Je pense que c'est quelque chose de réalisable. Les sondages indiquent que la plupart des Canadiens seraient d'accord. Ils attendent de l'initiative de la part du fédéral. C'est un des principaux résultats d'un sondage réalisé par le Centre canadien de politiques alternatives: 90 p. 100 des Canadiens s'attendent à du leadership de la part du gouvernement fédéral pour éliminer la pauvreté.
[Français]
[Traduction]
Je devrai vous expliquer ce qu'il faut faire. Nous devons mettre nos écouteurs, et c'est au canal un, le parquet étant le canal zéro, puis le français, le canal deux.
[Français]
Monsieur le président, aura-t-on la déposition complète de Mme Crowe? Oui. C'est bien.
Monsieur Campey,...
Je vais essayer, mais je n'ai pas l'habitude.
Monsieur Campey, je vais poursuivre dans le même sens que Mme Minna. Votre discours nous amène à penser qu'il y aurait un bénéfice énorme si on investissait pour aider les gens à sortir de la pauvreté. Des études ont démontré qu'un salaire payé directement par le gouvernement lui revient après trois ans. Autrement dit, un salaire ne coûte rien au gouvernement, au bout d'une période de trois ans. Il y a donc une capitalisation. Le gouvernement peut faire un profit en investissant dans les gens qui vivent dans la pauvreté ou dans une grande pauvreté.
Pourriez-vous nous dire à quel rythme, selon vous, le gouvernement pourrait retirer des avantages financiers d'un tel investissement?

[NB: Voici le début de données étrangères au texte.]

(** C8, as the code has it: the commands are the letters of the prompt.
    [n] moves one page forward unless the page is the last, [p] one page
    back unless it is the first, [q] leaves, [e<n>] and [d<n>] select; any
    other line, the words [next], [prev] and [quit] among them, changes
    nothing.  The number of pages is [ceil(group_count / page_size)], and
    the page stays within [0, total_pages - 1]. *)
Theorem C8_navigation (outliers : list Group) (page_size page : Z) :
  let total_pages := total_pages_of outliers page_size in
  (0 < page_size ->
   (total_pages - 1) * page_size < len outliers <= total_pages * page_size)
  /\ handle_choice outliers total_pages page "n"
     = Stay (if page <? total_pages - 1 then page + 1 else page)
  /\ handle_choice outliers total_pages page "p"
     = Stay (if 0 <? page then page - 1 else page)
  /\ handle_choice outliers total_pages page "q" = Leave
  /\ (forall choice,
        handle_choice outliers total_pages page choice <> Stay page ->
        choice = "n" \/ choice = "p" \/ choice = "q"
        \/ exists c rest, choice = String c rest
                          /\ (c = "e"%char \/ c = "d"%char))
  /\ handle_choice outliers total_pages page "next" = Stay page
  /\ handle_choice outliers total_pages page "prev" = Stay page
  /\ handle_choice outliers total_pages page "quit" = Stay page
  /\ (forall choice page',
        0 <= page <= total_pages - 1 ->
        handle_choice outliers total_pages page choice = Stay page' ->
        0 <= page' <= total_pages - 1).
Proof.
  intros total_pages.
  split; [apply total_pages_ceil |].
  split; [unfold handle_choice; simpl;
          destruct (page <? total_pages - 1); reflexivity |].
  split; [unfold handle_choice; simpl;
          destruct (page <? total_pages - 1); simpl;
          destruct (0 <? page); reflexivity |].
  split; [unfold handle_choice; simpl; reflexivity |].
  split; [apply handle_choice_stay_cases |].
  repeat (split; [reflexivity |]).
  intros choice page' Hr. unfold handle_choice.
  destruct (String.eqb choice "n" && (page <? total_pages - 1)) eqn:E1.
  { apply andb_true_iff in E1. destruct E1 as [_ E1]. apply Z.ltb_lt in E1.
    intros H. injection H as <-. lia. }
  destruct (String.eqb choice "p" && (0 <? page)) eqn:E2.
  { apply andb_true_iff in E2. destruct E2 as [_ E2]. apply Z.ltb_lt in E2.
    intros H. injection H as <-. lia. }
  destruct (String.eqb choice "q"); [discriminate |].
  destruct choice as [| c rest]; [intros H; injection H as <-; lia |].
  destruct (Ascii.eqb c "e" || Ascii.eqb c "d");
    [| intros H; injection H as <-; lia].
  destruct (py_int (strip rest)) as [num |];
    [| intros H; injection H as <-; lia].
  destruct ((1 <=? num) && (num <=? len outliers));
    [| intros H; injection H as <-; lia].
  destruct (nth_error outliers (Z.to_nat (num - 1))) as [g |];
    [| intros H; injection H as <-; lia].
  destruct (removed g); [intros H; injection H as <-; lia | discriminate].
Qed.

(** The claim as worded fails: on thirty groups, two pages of 25, the line
    [next] leaves the display on the first page and the line [quit] does
    not end it (the display asks again and finds the input at its end),
    where [n] and [q] do move and leave. *)
Lemma C8_words_are_not_commands :
  total_pages_of thirty_groups PAGE_SIZE = 2
  /\ display_outliers thirty_groups PAGE_SIZE 0 (operator ["next"; "quit"] [] [])
     = (Raise EOFError,
        {| prompts := []; confirms := []; replies := []; db_log := [];
           shown := [0; 0; 0] |})
  /\ display_outliers thirty_groups PAGE_SIZE 0 (operator ["n"; "q"] [] [])
     = (Ok None,
        {| prompts := []; confirms := []; replies := []; db_log := [];
           shown := [0; 1] |}).
Proof. repeat split; vm_compute; reflexivity. Qed.

(** ** The review session: the store blocks *)

Ltac split_replies w :=
  let p := fresh "lines" in
  let c := fresh "answers" in
  let r := fresh "store" in
  let l := fresh "log" in
  let s := fresh "pages" in
  destruct w as [p c r l s];
  destruct r as [| [| |] [| [| |] [| [| |] [| [| |] [| [| |] r]]]]].

Ltac settle :=
  eexists;
  (split;
   [ unfold extends; cbn [db_log shown prompts];
     split; [rewrite <- ?app_assoc; reflexivity
            | split; [reflexivity | apply le_n]]
   | unfold settled; cbn [last In app];
     split;
     [ intros H;
       first [ discriminate H
             | split; [reflexivity | intros Hin; intuition discriminate] ]
     | intros Hex Hne;
       first [ reflexivity
             | exfalso; apply Hne; reflexivity
             | exfalso; destruct Hex as [s Hs]; intuition discriminate ] ] ]).

Lemma update_states_settled (v : pyfloat) (l : list Z) (w : World) :
  exists calls,
    extends w (snd (update_states v l w)) calls
    /\ settled (fst (update_states v l w)) calls.
Proof.
  split_replies w;
    cbv [update_states bind call ret except_mysql hd List.tl
         replies prompts confirms db_log shown fst snd];
    settle.
Qed.

Lemma purge_states_settled (l : list Z) (w : World) :
  exists calls,
    extends w (snd (purge_states l w)) calls
    /\ settled (fst (purge_states l w)) calls.
Proof.
  split_replies w;
    cbv [purge_states bind call ret except_mysql hd List.tl
         replies prompts confirms db_log shown fst snd];
    settle.
Qed.

(** ** The review session: display, mutation and turn *)

Lemma browse_picked (outliers : list Group) (total_pages : Z)
  (lines : list string) :
  forall page a i g rest pages,
    browse outliers total_pages page lines = (Ok (Some (a, i, g)), rest, pages) ->
    (a = "e"%char \/ a = "d"%char)
    /\ 0 <= i < len outliers
    /\ nth_error outliers (Z.to_nat i) = Some g
    /\ removed g = false
    /\ (List.length rest < List.length lines)%nat.
Proof.
  induction lines as [| line lines IH]; intros page a i g rest pages H.
  - discriminate H.
  - cbn [browse] in H.
    destruct (handle_choice outliers total_pages page (lower (strip line)))
      as [page' | | [[a' i'] g']] eqn:Eh.
    + destruct (browse outliers total_pages page' lines) as [[r rest'] pages'] eqn:Eb.
      injection H as -> -> _.
      destruct (IH _ _ _ _ _ _ Eb) as (H1 & H2 & H3 & H4 & H5).
      repeat (split; [assumption |]). cbn [List.length]. lia.
    + discriminate H.
    + injection H as -> -> -> -> _.
      apply handle_choice_picked in Eh.
      destruct Eh as (r & n & _ & Ha & _ & Hn & -> & Hg & Hr).
      repeat (split; [first [assumption | lia] |]). cbn [List.length]. lia.
Qed.

Lemma display_picked (all : list Group) (page_size start_page : Z)
  (w w1 : World) (a : ascii) (i : Z) (g : Group) :
  display_outliers all page_size start_page w = (Ok (Some (a, i, g)), w1) ->
  (a = "e"%char \/ a = "d"%char)
  /\ 0 <= i < len all
  /\ nth_error all (Z.to_nat i) = Some g
  /\ removed g = false
  /\ (List.length (prompts w1) < List.length (prompts w))%nat
  /\ confirms w1 = confirms w
  /\ replies w1 = replies w
  /\ db_log w1 = db_log w.
Proof.
  unfold display_outliers.
  destruct (filter (fun o => negb (removed o)) all); [discriminate |].
  destruct (page_size =? 0); [discriminate |].
  destruct (browse all (total_pages_of all page_size)
              (first_page (total_pages_of all page_size) start_page) (prompts w))
    as [[r rest] pages] eqn:Eb.
  intros H. injection H as -> <-. cbn [prompts confirms replies db_log].
  destruct (browse_picked _ _ _ _ _ _ _ _ _ Eb) as (H1 & H2 & H3 & H4 & H5).
  repeat (split; [first [assumption | reflexivity] |]). reflexivity.
Qed.

Lemma extends_refl (w : World) : extends w w [].
Proof.
  unfold extends. rewrite app_nil_r. repeat split. apply le_n.
Qed.

Lemma settled_nil (r : result bool) : r <> Ok true -> settled r [].
Proof.
  intros Hr. split.
  - intros H. contradiction.
  - intros [s []].
Qed.

Lemma extends_step (w w1 w2 : World) (calls : list db_call) :
  db_log w1 = db_log w -> shown w1 = shown w ->
  (List.length (prompts w1) <= List.length (prompts w))%nat ->
  extends w1 w2 calls -> extends w w2 calls.
Proof.
  unfold extends. intros H1 H2 H3 (H4 & H5 & H6).
  rewrite H4, H5, H1, H2. repeat split. lia.
Qed.

Lemma edit_outlier_settled (g : Group) (w : World) :
  exists calls,
    extends w (snd (edit_outlier g w)) calls
    /\ settled (fst (edit_outlier g w)) calls.
Proof.
  unfold edit_outlier, bind, ask.
  destruct (prompts w) as [| line rest] eqn:Ep.
  - exists []. split; [apply extends_refl | apply settled_nil; discriminate].
  - set (w1 := {| prompts := rest; confirms := confirms w; replies := replies w;
                  db_log := db_log w; shown := shown w |}).
    assert (Hstep : forall w2 calls, extends w1 w2 calls -> extends w w2 calls).
    { intros w2 calls. apply extends_step; try reflexivity.
      cbn [prompts w1]. rewrite Ep. cbn [List.length]. lia. }
    destruct (String.eqb (lower (strip line)) "c").
    { exists []. split; [apply Hstep, extends_refl | apply settled_nil; discriminate]. }
    destruct (if String.eqb (lower (strip line)) "m"
              then Some (Finite (mean (rep g)))
              else py_float (lower (strip line))) as [v |].
    + destruct (update_states_settled v (ids g) w1) as (calls & He & Hs).
      exists calls. split; [apply Hstep, He | exact Hs].
    + exists []. split; [apply Hstep, extends_refl | apply settled_nil; discriminate].
Qed.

Les études ont démontré que les investissements en éducation et dans les soins aux enfants sont remboursés au moins sept fois au cours de la vie d'un enfant. La pauvreté en Ontario coûte 7 milliards de dollars annuellement en soins de santé et entraîne des dépenses de 0,5 milliard de dollars pour le système de justice criminelle. Je ne sais pas exactement en combien de temps un investissement peut être remboursé, mais je crois que dans plusieurs cas, cela se fait très rapidement.

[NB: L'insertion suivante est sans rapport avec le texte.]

(* ===== verification/_CoqProject ===== *)
-Q . S2P
Prelude.v
JsString.v
JsNumber.v
JsUri.v
Lodash.v
Json.v
WsService.v
WsConversation.v
WsReentrant.v
StringUtil.v
Interfaces.v
Charts.v
BaseService.v
Ui.v
Auth.v
NodeSelector.v
NodeCanvas.v
NodePanel.v
Pagination.v
QueryClauses.v
Query.v
ServiceViews.v
ProcessLog.v
Dashboard.v
OperationTracing.v
TracingChart.v
NodeGroups.v
NodeDrawing.v
Shell.v
NodePath.v
JsonParse.v
Lifecycle.v
BuildTasks.v
BuildWatch.v
BuildConfig.v
BuildStreams.v
BuildFaults.v
BuildClean.v
BuildServer.v
BuildMobile.v
Mobile.v
Install.v
Stars.v
Samples.v
QueryTypes.v
AppShell.v
BuildTools.v
TestRun.v
SpecRun.v
Wiring.v
Webpack.v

Au Québec, l'investissement dans le programme de garderies permet à un plus grand nombre de femmes de travailler, ce qui vient rembourser en grande partie les coûts du programme. Je ne connais pas le chiffre exact, mais je pense que c'est le tiers des coûts.
C'est intéressant que vous mentionniez le chiffre sept, car des études ont révélé qu'un sans-abri coûte sept fois plus cher en soins de santé — lorsqu'il vit dans la rue —, que quelqu'un qui vit dans une maison.

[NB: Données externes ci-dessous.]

Lemma sent_handlers_bound n qs m k h :
  (forall k h, m !! k = Some h -> exists i, (i < n)%N /\ k = dec_N i) ->
  sent_handlers n qs m !! k = Some h -> exists i, (i < n + N.of_nat (length qs))%N /\ k = dec_N i.
Proof.
  revert n m. induction qs as [|q qs IH]; intros n m Hm; simpl.
  - intros H. destruct (Hm _ _ H) as (i & Hi & ->). exists i. split; [lia|done].
  - intros H. eapply IH in H as (i & Hi & ->); [exists i; split; [lia|done]|].
    intros k' h' Hk.
    assert (m !! k' = Some h' \/ k' = dec_N n) as [Hk'| ->].
    { destruct (q_doneHandler q); [|by left]. apply lookup_insert_Some in Hk. naive_solver. }
    + destruct (Hm _ _ Hk') as (i & Hi & ->). exists i. split; [lia|done].
    + exists n. split; [lia|done].
Qed.
End WsFacts.

(** ** The connection as a state machine *)

Section WsSystem.
Context {J : JsonLib} {cb : Type}.
Context (getLocation : jsstr -> jsstr).
Implicit Types (c : conn cb) (op : Operation).

(** A connection, the operations handed to the application, and the
    outputs so far. *)
Record sys := { sys_conn : conn cb; sys_live : list Operation; sys_trace : list (out cb) }.

Definition delivered (o : list (out cb)) : list Operation :=
  omap (fun x => match x with HandleRequest _ op => Some op | _ => None end) o.

Definition advance (s : sys) (r : step_result) : sys :=
  let '(c, o, _) := r in
  {| sys_conn := c; sys_live := sys_live s ++ delivered o; sys_trace := sys_trace s ++ o |}.

(** The events of the browser and the calls of the application.  A message
    needs the handler installed on opening; an operation can only be
    completed once it has been handed out. *)
Inductive ws_step (s : sys) : sys -> Prop :=
  | ws_open : ws_step s (advance s (onopen (sys_conn s)))
  | ws_error : ws_step s (advance s (onerror (sys_conn s)))
  | ws_message data :
      opened (sys_conn s) = true -> ws_step s (advance s (onmessage (sys_conn s) data))
  | ws_create f g k : ws_step s (advance s (createService (sys_conn s) f g k))
  | ws_subscribe sv u f k : ws_step s (advance s (subscribe (sys_conn s) sv u f k))
  | ws_unsubscribe sv u f k : ws_step s (advance s (unsubscribe (sys_conn s) sv u f k))
  | ws_stop sv f k : ws_step s (advance s (stop getLocation (sys_conn s) sv f k))
  | ws_complete op st b :
      op ∈ sys_live s ->
      ws_step s (advance s (complete getLocation (sys_conn s)
        {| op_action := op_action op; op_statusCode := st; op_body := b; op_id := op_id op;
           op_oncompletion := op_oncompletion op |})).

Definition ws_init (ep : jsstr) : sys :=
  {| sys_conn := new_WebSocketConnection ep; sys_live := []; sys_trace := [] |}.

(** What holds in every reachable state. *)
Record ws_inv (s : sys) : Prop := {
  inv_queue : Forall (fun q => q_doneHandler q <> None) (requestQueue (sys_conn s));
  inv_drained : ready (sys_conn s) = true -> requestQueue (sys_conn s) = [];
  inv_fresh : ready (sys_conn s) = false ->
    opened (sys_conn s) = false /\ failure (sys_conn s) = None /\
    doneHandlers (sys_conn s) = ∅ /\ sys_live s = [];
  inv_handlers : forall k h, doneHandlers (sys_conn s) !! k = Some h ->
    exists i, (i < requestCounter (sys_conn s))%N /\ k = dec_N i;
  inv_count : N.of_nat (length (sends (sys_trace s))) = requestCounter (sys_conn s);
  inv_frames : forall i f, sends (sys_trace s) !! i = Some f ->
    exists t, f = dec_N (N.of_nat i) ++ CR_LF ++ t
}.

(** The invariant of the connection and of the trace, kept by a result. *)
Definition keeps (s : sys) (r : step_result) : Prop := ws_inv s -> ws_inv (advance s r).

Lemma ws_inv_init ep : ws_inv (ws_init ep).
Proof. constructor; simpl; try done. Qed.

(** A result that sends nothing and leaves the bookkeeping alone. *)
Lemma keeps_silent s c o e :
  ready c = ready (sys_conn s) ->
  requestQueue c = requestQueue (sys_conn s) -> requestCounter c = requestCounter (sys_conn s) ->
  (forall k h, doneHandlers c !! k = Some h -> doneHandlers (sys_conn s) !! k = Some h) ->
  (ready c = false -> ws_inv s -> opened c = false /\ failure c = None /\ delivered o = []) ->
  sends o = [] -> keeps s (c, o, e).
Proof.
  intros Hr Hq Hn Hh Hf Hs Hi. pose proof Hi as [I1 I2 I3 I4 I5 I6].
  constructor; simpl; rewrite ?Hr, ?Hq, ?Hn, ?sends_app, ?Hs, ?app_nil_r; auto.
  - intros Hr'. destruct (I3 Hr') as (A & B & C & D). rewrite Hr in Hf.
    destruct (Hf Hr' Hi) as (Hoc & Hfc & Hd). rewrite Hd, D. split_and!; try done.
    apply map_empty. intros k. destruct (doneHandlers c !! k) eqn:E; [|done].
    apply Hh in E. by rewrite C in E.
  - eauto.
Qed.

(** One request made through the API. *)
Lemma keeps_doRequest s q :
  (q_doneHandler q <> None \/ ready (sys_conn s) = true) -> keeps s (doRequest (sys_conn s) q).
Proof.
  intros Hq Hi. destruct (ready (sys_conn s)) eqn:Er.
  - destruct (failure (sys_conn s)) as [msg|] eqn:Ef.
    + unfold doRequest. rewrite Er, Ef. cbn [negb].
      destruct (q_doneHandler q) as [h|]; [rewrite run_handler_500|];
        apply keeps_silent; simpl; try done; try (rewrite Er; done).
      destruct h; simpl; by destruct onFailure.
    + pose proof (doRequests_sent (sys_conn s) [q] Er Ef) as H. cbn [doRequests] in H.
      unfold doRequest in *. rewrite Er, Ef in *. cbn [negb] in *.
      destruct Hi as [I1 I2 I3 I4 I5 I6]. constructor; simpl; auto; try done.
      * intros k h. destruct (q_doneHandler q) as [h'|];
          [rewrite lookup_insert_Some; intros [[<- _]|[_ Hk]] | intros Hk].
        -- exists (requestCounter (sys_conn s)). split; [lia|done].
        -- destruct (I4 _ _ Hk) as (i & Hi & ->). exists i. split; [lia|done].
        -- destruct (I4 _ _ Hk) as (i & Hi & ->). exists i. split; [lia|done].
      * rewrite sends_app, length_app. simpl. lia.
      * intros i f. rewrite sends_app. simpl. intros [Hl|[Hl Hf]]%lookup_app_Some; [eauto|].
        apply list_lookup_singleton_Some in Hf as [Hz <-].
        assert (N.of_nat i = requestCounter (sys_conn s)) as -> by lia.
        unfold request_frame. eauto.
  - destruct Hq as [Hq|]; [|congruence]. rewrite doRequest_queued by done.
    destruct Hi as [I1 I2 I3 I4 I5 I6]. destruct (I3 Er) as (A & B & C & D).
    constructor; simpl; auto; try done; rewrite ?sends_app, ?app_nil_r; auto.
    apply Forall_app. by split; [|constructor].
Qed.

(** Draining the queue on an open connection. *)
Lemma keeps_open s : keeps s (onopen (sys_conn s)).
Proof.
  intros Hi. unfold onopen, flush. simpl. destruct (ready (sys_conn s)) eqn:Er.
  - revert Hi. apply keeps_silent; simpl; auto; congruence.
  - destruct Hi as [I1 I2 I3 I4 I5 I6]. destruct (I3 Er) as (A & B & C & D).
    rewrite doRequests_sent by done. simpl.
    constructor; simpl; try done; try (by constructor).
    + intros k h Hk. by eapply sent_handlers_bound.
    + rewrite sends_app, length_app, sends_map_Send, sent_frames_length. lia.
    + intros i f. rewrite sends_app, sends_map_Send. intros [Hl|[Hl Hf]]%lookup_app_Some; [eauto|].
      apply sent_frames_lookup in Hf as [t ->]. exists t. do 2 f_equal. lia.
Qed.

Lemma failure_outs_quiet (h : handler cb) msg :
  sends (failure_outs h msg) = [] /\ delivered (failure_outs h msg) = [].
Proof. destruct h as [f g k|f k]; by destruct k. Qed.

Lemma failures_quiet (qs : list (queued cb)) msg :
  let o := mjoin (map (fun q => match q_doneHandler q with
                                | Some h => failure_outs h msg | None => [] end) qs) in
  sends o = [] /\ delivered o = [].
Proof.
  induction qs as [|q qs [IH1 IH2]]; simpl; [done|]. unfold delivered in *.
  rewrite sends_app, omap_app, IH1, IH2. destruct (q_doneHandler q) as [h|]; [|done].
  destruct (failure_outs_quiet h msg) as [-> H]. unfold delivered in H. by rewrite H.
Qed.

Madame Crowe, vous avez donné des exemples intéressants par rapport aux dépenses du Canada en Afghanistan. Pourquoi n'avez-vous pas dit que presque 10 milliards de dollars dorment à la SCHL? Cet argent ne sert à rien, mais il pourrait servir, dans un moment de crise, à aider les sans-abri. Pourquoi n'en avez-vous pas parlé?
Parce que j'ai seulement cinq minutes.
[Traduction]
Demain, je suis sûr que vous entendrez de nombreux exemples de personnes d'accord avec vous sur ce point.
La raison pour laquelle je n'aime pas tellement insister sur l'argument économique pour expliquer pourquoi il faut faire ce qui s'impose, c'est que l'histoire montre que cela ne marche pas toujours. En effet, quand le gouvernement fédéral a annulé le Programme national de l'habitation, il a présumé que le marché privé allait prendre la relève. Or, cela ne s'est pas produit. Je pense que nous devons le faire, parce que c'est ce que la morale impose. C'est ce qui doit être fait. Il s'agit des droits humains, non pas d'économies au titre des soins de santé, parce qu'il y a, à mon avis, bien d'autres avantages tristes et déprimants.
Ainsi, plus nous maintenons certains groupes de nos concitoyens dans la pauvreté, plus les salaires minimums demeurent bas, puisqu'il y aura toujours une catégorie de travailleurs pour occuper les emplois minables dont personne d'autre ne veut. Il y a un trop grand nombre d'autres groupes qui en profitent.
Durant toute ma carrière, je n'ai pas vu de bonnes politiques sociales de lutte contre l'itinérance et la pauvreté élaborées dans une perspective d'économies. Je préférerais que nous nous inspirions de valeurs mondiales, celles des Nations Unies, celles des droits humains.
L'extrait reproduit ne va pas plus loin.